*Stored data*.
- - -

Lemma newer_total x y : newer_first x y = true ∨ newer_first y x = true.
Proof.
  unfold newer_first. destruct (Z.lt_trichotomy (created x) (created y)) as [H|[H|H]].
  - right. by apply orb_true_iff; left; apply Z.ltb_lt.
  - rewrite H, Z.eqb_refl, Z.ltb_irrefl. cbn. destruct (string_leb_total y.1 x.1); auto.
  - left. by apply orb_true_iff; left; apply Z.ltb_lt.
Qed.
Lemma newer_trans x y z : newer_first x y = true → newer_first y z = true → newer_first x z = true.
Proof.
  unfold newer_first. rewrite !orb_true_iff, !andb_true_iff, !Z.ltb_lt, !Z.eqb_eq.
  intros [H1|[H1 L1]] [H2|[H2 L2]]; [left; lia..|]. right. split; [lia|]. by eapply string_leb_trans.
Qed.
Lemma newer_precedes x y : newer_first x y = true → x.1 ≠ y.1 → precedes y x.
Proof.
  unfold newer_first, precedes, before, created. rewrite !orb_true_iff, !andb_true_iff. intros [H|[H L]] Hne; [by left|right].
  apply Z.eqb_eq in H. split; [by apply Z.eqb_eq|]. unfold String.leb, String.ltb in *. destruct (String.compare y.1 x.1) eqn:E; [|done..].
  apply String.compare_eq_iff in E. by rewrite E in Hne.
Qed.

Lemma first_of_id_sublist seen l : sublist (first_of_id seen l) l.
Proof. revert seen. induction l as [|x l IH]; intros seen; [done|]. cbn. case_match; [by constructor|by constructor]. Qed.
Lemma first_of_id_nodup seen l : NoDup (first_of_id seen l).*1 ∧ ∀ i, i ∈ (first_of_id seen l).*1 → i ∉ seen.
Proof.
  revert seen. induction l as [|x l IH]; intros seen; cbn; [split; [constructor|by intros i ?%not_elem_of_nil]|].
  destruct (mem x.1 seen) eqn:E; [apply IH|]. destruct (IH (x.1 :: seen)) as [Hn Hs]. cbn. split.
  - constructor; [|done]. intros Hx. apply (Hs _ Hx). left.
  - intros i [->|Hi]%elem_of_cons; [unfold mem in E; by apply bool_decide_eq_false in E|]. intros Hin. apply (Hs i Hi). by right.
Qed.
Lemma sorted_sublist {A} (R : relation A) l k : sublist l k → StronglySorted R k → StronglySorted R l.
Proof.
  induction 1 as [|x l k H IH|x l k H IH]; [done|..]; intros Hs; inversion_clear Hs as [|? ? Hk Hx]; [|by apply IH].
  constructor; [by apply IH|]. rewrite Forall_forall in *. intros y Hy. apply Hx. by eapply elem_of_sublist.
Qed.
Lemma sorted_reverse {A} (R R' : relation A) l :
  NoDup l → (∀ x y, x ∈ l → y ∈ l → x ≠ y → R x y → R' y x) → StronglySorted R l → StronglySorted R' (reverse l).
Proof.
  induction l as [|x l IH]; intros Hn Hr Hs; [constructor|]. inversion_clear Hs as [|? ? Hl Hx]. apply NoDup_cons in Hn as [Hni Hn].
  rewrite reverse_cons. apply StronglySorted_app_2.
  - intros y z Hy Hz%list_elem_of_singleton. subst z. rewrite elem_of_reverse in Hy. rewrite Forall_forall in Hx.
    apply Hr; [left|by right|intros E; by subst|by apply Hx].
  - apply IH; [done| |done]. intros y z Hy Hz. apply Hr; by right.
  - repeat constructor.
Qed.

(** ** The turns the trigger sees *)

Lemma earlier_asked id r new x xid : r_asked new = r_asked r → earlier id new x xid = earlier id r x xid.
Proof. unfold earlier, same_conversation, before. by intros ->. Qed.

Lemma tells_valid table id r new tr previous seen y t rest :
  r_asked new = r_asked r → table !! y.1 = Some y.2 → eligible id r y = true → tells y t → y.1 ∉ seen →
  (∀ p, previous = Some p → precedes p y) → (t_responseTruncated t = true → tr = true) →
  turns_valid table id new tr (Some y) (y.1 :: seen) rest = true → turns_valid table id new tr previous seen (t :: rest) = true.
Proof.
  intros Hq Hy He [Hid Hp (full & more & Hf & Hfull & Ht1 & Ht2) Hwf Hlen Hsp] Hni Hprev Htr Hrest. unfold eligible in He.
  rewrite !andb_true_iff in He. destruct He as [[[[[H Hne] Hid100%Nat.leb_le] Hb%negb_true_iff] H2000%Z.leb_le] _].
  assert (1 ≤ pg_length (q_prompt (r_asked y.2))) as Hpos.
  { unfold pg_length, len. destruct (code_points (q_prompt (r_asked y.2))) eqn:E; [|cbn; lia]. apply code_points_nil in E. by rewrite E in Hb. }
  assert (pg_length (q_prompt (r_asked y.2)) ≤ 2000) as Hle by (pose proof (code_points_length (q_prompt (r_asked y.2))); unfold pg_length; lia).
  assert (pg_length (t_response t) ≤ 4000) as Hle' by (pose proof (code_points_length (t_response t)); unfold pg_length; lia).
  assert (1 ≤ Z.of_nat (String.length y.1) ≤ 100) as Hyl.
  { destruct y as [i x]; cbn [fst snd] in *. destruct i; [done|]. cbn [String.length] in *. lia. }
  cbn [turns_valid]. rewrite Hid, Hp, Hy, (earlier_asked _ _ _ _ _ Hq), H, Hf, Hsp. cbn zeta.
  replace (mem y.1 seen) with false by (symmetry; by apply bool_decide_eq_false). rewrite bool_decide_refl.
  rewrite !andb_true_iff, !Z.leb_le. split_and!; try done; try lia.
  - destruct (t_responseTruncated t).
    + apply andb_true_iff. split.
      * apply Z.ltb_lt. unfold pg_length, len. rewrite Hfull, code_points_app by done. rewrite length_app.
        destruct (code_points more) eqn:E; [|cbn; lia]. apply code_points_nil in E. by destruct (Ht1 eq_refl).
      * apply bool_decide_eq_true. by eapply code_points_wf_prefix.
    + apply bool_decide_eq_true. rewrite Hfull, (Ht2 eq_refl). by rewrite app_nil_r.
  - destruct previous as [p|]; [by apply Hprev|done].
  - destruct (t_responseTruncated t); [by apply Htr|done].
  - by destruct y.
Qed.

Lemma told_valid table id r new tr ys ts previous seen :
  r_asked new = r_asked r → Forall2 tells ys ts → (∀ y, y ∈ ys → table !! y.1 = Some y.2 ∧ eligible id r y = true) →
  StronglySorted precedes ys → NoDup ys.*1 → (∀ y, y ∈ ys → y.1 ∉ seen) → (∀ p y, previous = Some p → y ∈ ys → precedes p y) →
  (∀ t, t ∈ ts → t_responseTruncated t = true → tr = true) → turns_valid table id new tr previous seen ts = true.
Proof.
  intros Hq H. revert previous seen. induction H as [|y t ys ts Ht _ IH]; intros previous seen Hin Hs Hnd Hseen Hprev Htr; [done|].
  inversion_clear Hs as [|? ? Hss Hlt]. cbn in Hnd. apply NoDup_cons in Hnd as [Hni Hnd]. destruct (Hin y) as [Hy He]; [left|].
  apply (tells_valid table id r new tr previous seen y t ts); try done.
  - apply Hseen. left.
  - intros p Hp. apply Hprev; [done|left].
  - apply Htr. left.
  - apply IH; try done.
    + intros z Hz. apply Hin. by right.
    + intros z Hz [E|Hz']%elem_of_cons; [|apply (Hseen z); [by right|done]]. apply Hni. rewrite <-E. by apply list_elem_of_fmap_2.
    + intros p z [= <-] Hz. rewrite Forall_forall in Hlt. by apply Hlt.
    + intros u Hu. apply Htr. by right.
Qed.

Definition chronicle (id : string) (r : run) (rows : list row) : list row :=
  reverse (take 4 (first_of_id [] (isort newer_first (List.filter (eligible id r) rows)))).

Lemma chronicle_spec id r d :
  let xs := chronicle id r (recent_rows id r d) in
  (length xs ≤ 4)%nat ∧ (∀ x, x ∈ xs → runs d !! x.1 = Some x.2 ∧ eligible id r x = true) ∧ StronglySorted precedes xs ∧ NoDup xs.*1.
Proof.
  cbn zeta. unfold chronicle. set (l := isort newer_first _). pose proof (first_of_id_sublist [] l) as Hsub.
  destruct (first_of_id_nodup [] l) as [Hnd _]. set (u := first_of_id [] l) in *.
  assert (sublist (take 4 u) u) as Ht by apply sublist_take.
  assert (NoDup (take 4 u).*1) as Hnd4 by (eapply sublist_NoDup; [exact Hnd|by apply fmap_sublist]).
  split_and!.
  - rewrite length_reverse, length_take. lia.
  - intros x Hx. rewrite elem_of_reverse in Hx. assert (x ∈ l) as Hl by (eapply elem_of_sublist; [exact Hx|by etransitivity]).
    unfold l in Hl. rewrite elem_of_isort, list_elem_of_In, filter_In, <-list_elem_of_In in Hl. destruct Hl as [Hr He]. split; [|done].
    eapply elem_of_sublist in Hr; [|apply sublist_take]. rewrite elem_of_isort in Hr. apply tselect_elem in Hr as [Hr _]. exact Hr.
  - apply (sorted_reverse (λ x y, newer_first x y = true)).
    + by eapply NoDup_fmap_1.
    + intros x y Hx Hy Hne H. apply newer_precedes; [done|]. intros E. apply Hne.
      apply list_elem_of_lookup in Hx as (i & Hi), Hy as (j & Hj). assert (i = j) as ->; [|congruence].
      eapply NoDup_lookup; [exact Hnd4|by rewrite list_lookup_fmap, Hi|by rewrite list_lookup_fmap, Hj, E].
    + eapply sorted_sublist; [exact Ht|]. eapply sorted_sublist; [exact Hsub|]. apply isort_sorted; [apply newer_total|apply newer_trans].
  - rewrite fmap_reverse. eapply NoDup_Permutation_proper; [apply reverse_Permutation|done].
Qed.

Lemma memory_of_told id r d :
  answers_ok (runs d) → let rows := recent_rows id r d in
  ∃ m, memory_of id r rows = Some m ∧ too_big m = false ∧ told (chronicle id r rows) (turns m) ∧ (length (turns m) ≤ 4)%nat ∧
       ∀ t, t ∈ turns m → t_responseTruncated t = true → m_truncated m = true.
Proof.
  intros Hok. cbn zeta. destruct (chronicle_spec id r d) as (Hlen & Hin & _). set (rows := recent_rows id r d) in *.
  unfold memory_of. set (u := first_of_id [] _). set (m0 := drop_oldest _ _).
  assert (told (chronicle id r rows) (turns m0)) as H0.
  { apply drop_oldest_told. exists (chronicle id r rows). split; [done|]. unfold chronicle in *. fold u in Hin |- *.
    apply Forall2_fmap_r, Forall_Forall2_diag, Forall_forall. intros x Hx. destruct (Hin x Hx) as [Hx' He]. by eapply turn_of_tells. }
  destruct (shorten_answers (rounds m0) m0) as (m1 & H1); [apply drop_oldest_small|done|].
  rewrite H1. cbn [mbind option_bind]. eexists. split; [done|]. cbn [turns m_truncated].
  pose proof (shorten_told _ _ _ _ H0 H1) as Ht. destruct Ht as (ys & Hsuf & Hf).
  split_and!.
  - apply shorten_fits in H1. unfold too_big, bytes in *. rewrite size_memory in *. cbn [turns m_truncated]. apply Z.ltb_ge in H1. apply Z.ltb_ge.
    destruct (m_truncated m1); cbn [orb]; [done|]. case_match; lia.
  - by exists ys.
  - destruct Hsuf as (k & Hk). rewrite <-(Forall2_length _ _ _ Hf). rewrite Hk, length_app in Hlen. lia.
  - intros t Hin' Htr. apply orb_true_iff. right. apply existsb_exists. exists t. by rewrite <-list_elem_of_In.
Qed.


(** ** Examples *)

Definition answered (at_ : Z) (prompt response : text) : run :=
  Run (Asked_ "o" "v" "u" "" "" prompt at_) SUCCEEDED (Some 0) (Some "t") (Some at_) (Some (at_ + 120000)) None None None
    (Some response) None (Some (at_ + 5)).
Definition asking : run :=
  Run (Asked_ "o" "v" "u" "" "" (units "And now?") 900) QUEUED (Some 0) None None None None None None None None None.
Definition with_runs (l : list (string * run)) : db :=
  Db ∅ ∅ ∅ ∅ {["v" := Conversation "o" "c" (units "Title") "u" 0 None None None]} ∅ ∅ ∅ ∅ (list_to_map l) ∅ ∅ [] [] [].
(** Three-byte letters, and an emoji across the 4000th unit. *)
Definition chinese (n : nat) : text := replicate n 20013.
Definition emoji : text := [55357; 56832].
Definition history : db :=
  with_runs [("r1", answered 100 (units "First?") (units "An old answer.")); ("r2", answered 200 (units "Second?") (replicate 3999 97 ++ emoji ++ units "tail"));
             ("r3", answered 300 (units "Third?") (chinese 2000)); ("r4", answered 950 (units "Later?") (units "Too late."))].
Definition check_answers (table : gmap string run) : bool :=
  forallb (λ ir, match r_response ir.2 with Some t => wf t && negb (only_spaces (textPrefix t 4000)) | None => true end) (map_to_list table).
Lemma check_answers_ok table : check_answers table = true → answers_ok table.
Proof.
  unfold check_answers. rewrite forallb_forall. intros H id x full Hx Hr. specialize (H (id, x)). rewrite <-list_elem_of_In, elem_of_map_to_list in H.
  specialize (H Hx). cbn in H. rewrite Hr in H. apply andb_true_iff in H as [Hw Hs%negb_true_iff]. done.
Qed.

- - -

*Your objective*.
From the data above, pick out each line containing "Hprev" and copy it.

*Exercise response*.
  intros Hq Hy He [Hid Hp (full & more & Hf & Hfull & Ht1 & Ht2) Hwf Hlen Hsp] Hni Hprev Htr Hrest. unfold eligible in He.
  - destruct previous as [p|]; [by apply Hprev|done].
  intros Hq H. revert previous seen. induction H as [|y t ys ts Ht _ IH]; intros previous seen Hin Hs Hnd Hseen Hprev Htr; [done|].
  - intros p Hp. apply Hprev; [done|left].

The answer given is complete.